The Angle: Pricing the Future Edition

Slate’s daily newsletter on school supplies, rap violence, and social discounting.

A woman walks out of her home with personal items salvaged from a once-flooded house as residents begin the recovery process from Hurricane Harvey on Friday.

Brendan Smialowski/AFP/Getty Images

Price of misery: How can we account for the damage climate change (and other dangers) might do to our children, grandchildren, and far-flung descendants? As a part of our new Future of the Future series, Will Oremus looks at the academic debate over the maybe-not-quite-useful theory of social discounting.

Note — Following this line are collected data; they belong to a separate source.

(** All but [no_stray]. *)
Definition bev_leads (s s' : bev_system) : Prop :=
  bev_ok s' ∧ parts (bev s') = parts (bev s) ∧ bev_refcnt (bev s') = bev_refcnt (bev s) ∧ later (trace s) (trace s').
Lemma keeps_leads s s' : bev_keeps s s' → bev_leads s s'.
Proof. by intros []. Qed.
Lemma leads_trans s1 s2 s3 : bev_leads s1 s2 → bev_leads s2 s3 → bev_leads s1 s3.
Proof. intros (A1 & A2 & A3 & A4) (B1 & B2 & B3 & B4). split_and!; [done|congruence..|]. intros H. by apply A4, B4. Qed.
Lemma leads_keeps s s' :
  bev_leads s s' → connecting (status (bev s')) = false → no_stray s' → bev_keeps s s'.
Proof. intros (A1 & A2 & A3 & A4) Hc Hn. split; try done. by rewrite Hc. Qed.

(** The connection has failed: both events go. *)
Lemma connect_failed_ok s :
  bev_ok s → connecting (status (bev s)) = false →
  bwp (p ← ask parts; bev_event_del backend (ev_write p);; bev_event_del backend (ev_read p);; note_refused (-1);;
       bufferevent_run_eventcb_ user BEV_EVENT_ERROR 0) s
    (λ _ s', bev_leads s s' ∧ connecting (status (bev s')) = false ∧ refused (trace s') = true).
Proof.
  intros Hok Hc. pose proof Hok as [[He Hst Hw] Hm Hf Hd]. apply bwp_bind, bwp_ask, bwp_bind.
  eapply bwp_mono; [by apply (del_event_ok backend writer s)|]. intros r s1 (E & _). pose proof (eo_bev _ _ E) as Eb. apply bwp_bind.
  rewrite <- Eb. eapply bwp_mono; [apply (del_event_ok backend reader s1); [apply E|by rewrite Eb]|]. intros r' s2 (E' & _).
  pose proof (events_only_trans _ _ _ E E') as [E1 E2 (D1 & D2 & D3 & D4) E4]. apply bwp_bind, bwp_record. set (s3 := Bev_system _ _ _).
  assert (Hr : refused (trace s3) = true) by (cbn; by rewrite orb_true_r).
  assert (Hno : ∀ P : Prop, refused (trace s3) = false → P) by (intros P; by rewrite Hr).
  assert (Hok3 : bev_ok s3).
  { split; [split; [exact E1|cbn; by rewrite E2|]|cbn; by rewrite E2| |]; try (intros H; by apply Hno).
    unfold conserved. cbn. by rewrite D1, D2, D3, D4, E2. }
  eapply bwp_mono; [by apply run_eventcb_ok|]. intros [] s4 [K1 K2 K3 K4 K5 K6].
  assert (Hr4 : refused (trace s4) = true) by (destruct (refused (trace s4)) eqn:E0; [done|]; by apply Hno, K4).
  split; [split; [done|]; split; [by rewrite K2; cbn; rewrite E2|]; split; [by rewrite K3; cbn; rewrite E2|] |split; [|done]].
  - intros H. by rewrite Hr4 in H.
  - destruct (connecting (status (bev s4))) eqn:E0; [|done]. specialize (K5 eq_refl). cbn in K5. rewrite E2 in K5. congruence.
Qed.

(** The connection is there. *)
Lemma connected_ok s :
  bev_ok s → connecting (status (bev s)) = false →
  bwp (bufferevent_run_eventcb_ user BEV_EVENT_CONNECTED 0;;
       t ← ask status;
       if negb (has EV_WRITE (enabled t)) || negb (write_suspended t =? 0) then del_write backend
       else write_out mm backend fdinfo_len clock writev error user true) s
    (λ _ s', bev_leads s s' ∧ connecting (status (bev s')) = false ∧ no_stray s').
Proof.
  intros Hok Hc. apply bwp_bind. eapply bwp_mono; [by apply run_eventcb_ok|]. intros [] s1 Hk1. pose proof (bk_ok _ _ Hk1) as Hok1.
  assert (Hc1 : connecting (status (bev s1)) = false) by (destruct (connecting (status (bev s1))) eqn:E; [|done]; by rewrite (bk_connecting _ _ Hk1) in Hc).
  apply bwp_bind, bwp_ask. rewrite (sb_write _ (so_static _ (ok_sound _ Hok1))). change (negb (0 =? 0)) with false. rewrite orb_false_r.
  destruct (has EV_WRITE (enabled (status (bev s1)))) eqn:Ew; cbn [negb].
  - eapply bwp_mono; [by apply write_out_ok|]. intros [] s2 Hk2. split; [by eapply leads_trans; apply keeps_leads|].
    split; [destruct (connecting (status (bev s2))) eqn:E; [|done]; by rewrite (bk_connecting _ _ Hk2) in Hc1|].
    apply (bk_stray _ _ Hk2). intros _ _. by right.
  - eapply bwp_mono; [apply del_write_ok; [done|done|by right]|]. intros [] s2 (Hk2 & Eb & Hwr). split; [by eapply leads_trans; apply keeps_leads|].
    split; [by rewrite Eb|]. intros Hn. by rewrite Hwr.
Qed.

Lemma connect_result_ok s :
  bev_ok s → bwp (connect_result error finished_connecting) s (λ c s', bev_keeps s s' ∧ -1 <= c).
Proof.
  intros Hok. unfold connect_result. apply bwp_bind, syscall_ok; [done|]. intros t1 Hk1 _.
  apply bwp_bind, bwp_ask, bwp_bind, bwp_change, bwp_ret. split.
  - eapply bev_keeps_trans; [exact Hk1|]. cbn [bev base trace]. apply alike_keeps; [apply refused_alike|done|apply Hk1].
  - cbn. destruct (connection_refused _); [done|apply kernel_good].
Qed.

(** The socket is writable, connected or not, or the time is up. *)
Lemma writecb_ok event s :
  bev_ok s → bwp (bufferevent_writecb mm backend fdinfo_len clock writev error finished_connecting user event) s (λ _ s', bev_keeps s s').
Proof.
  intros Hok. unfold bufferevent_writecb.
  eapply bwp_mono; [eapply (with_reference_ok backend s _ (λ _, True)); [done|]|by intros a s' [? _]]. intros s0 Hok0.
  enough (H : bwp (if event =? EV_TIMEOUT then write_failed backend user (Z.lor BEV_EVENT_WRITING BEV_EVENT_TIMEOUT) else _) s0 (λ _ s', bev_keeps s0 s'))
    by (eapply bwp_mono; [exact H|]; by intros a s').
  destruct (event =? EV_TIMEOUT); [by apply failed_ok|]. apply bwp_bind, bwp_ask.
  destruct (connecting (status (bev s0))) eqn:Ec; [|by apply write_out_ok].
  apply bwp_bind. eapply bwp_mono; [by apply connect_result_ok|]. intros c s1 [Hk1 Hmin]. destruct (Z.eqb_spec c 0); [by apply bwp_ret|].
  apply bwp_bind, bwp_change. set (s2 := Bev_system _ _ _). pose proof (bk_ok _ _ Hk1) as Hok1.
  assert (Hl2 : bev_leads s0 s2).
  { eapply leads_trans; [by apply keeps_leads|]. destruct s1 as [b v t]. split; [by apply not_connecting_ok|]. split; [done|]. split; [done|]. by intros ?. }
  assert (Hok2 : bev_ok s2) by apply Hl2.
  destruct (Z.ltb_spec c 0).
  - assert (c = -1) as -> by lia. eapply bwp_mono; [by apply connect_failed_ok|]. intros a s3 (Hl3 & Hc3 & Hr). eapply leads_keeps; [by eapply leads_trans|done|].
    intros Hn. by rewrite Hr in Hn.
  - eapply bwp_mono; [by apply connected_ok|]. intros a s3 (Hl3 & Hc3 & Hn). eapply leads_keeps; [by eapply leads_trans|done|done].
Qed.
End run.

Nothing to be done: Could engineers have prevented Harvey-scale damage by building Houston’s dams differently? Adam Rogers looks into it, and finds out that the answer is “Probably not.”

Ridiculous: School supplies lists are lengthening and becoming more arcane and specific as the years pass. Ruth Graham gathers a few, and finds that moms seem to be bearing the brunt of the task of filling schools’ requests for specific soaps and markers.

It’s serious: There’s a new school of violence in rap, and it has Craig Jenkins worried, not least because the bloody lyrics carry over into an unusually confrontational atmosphere at live shows.

For fun: A pie crust for people scared of pie crust.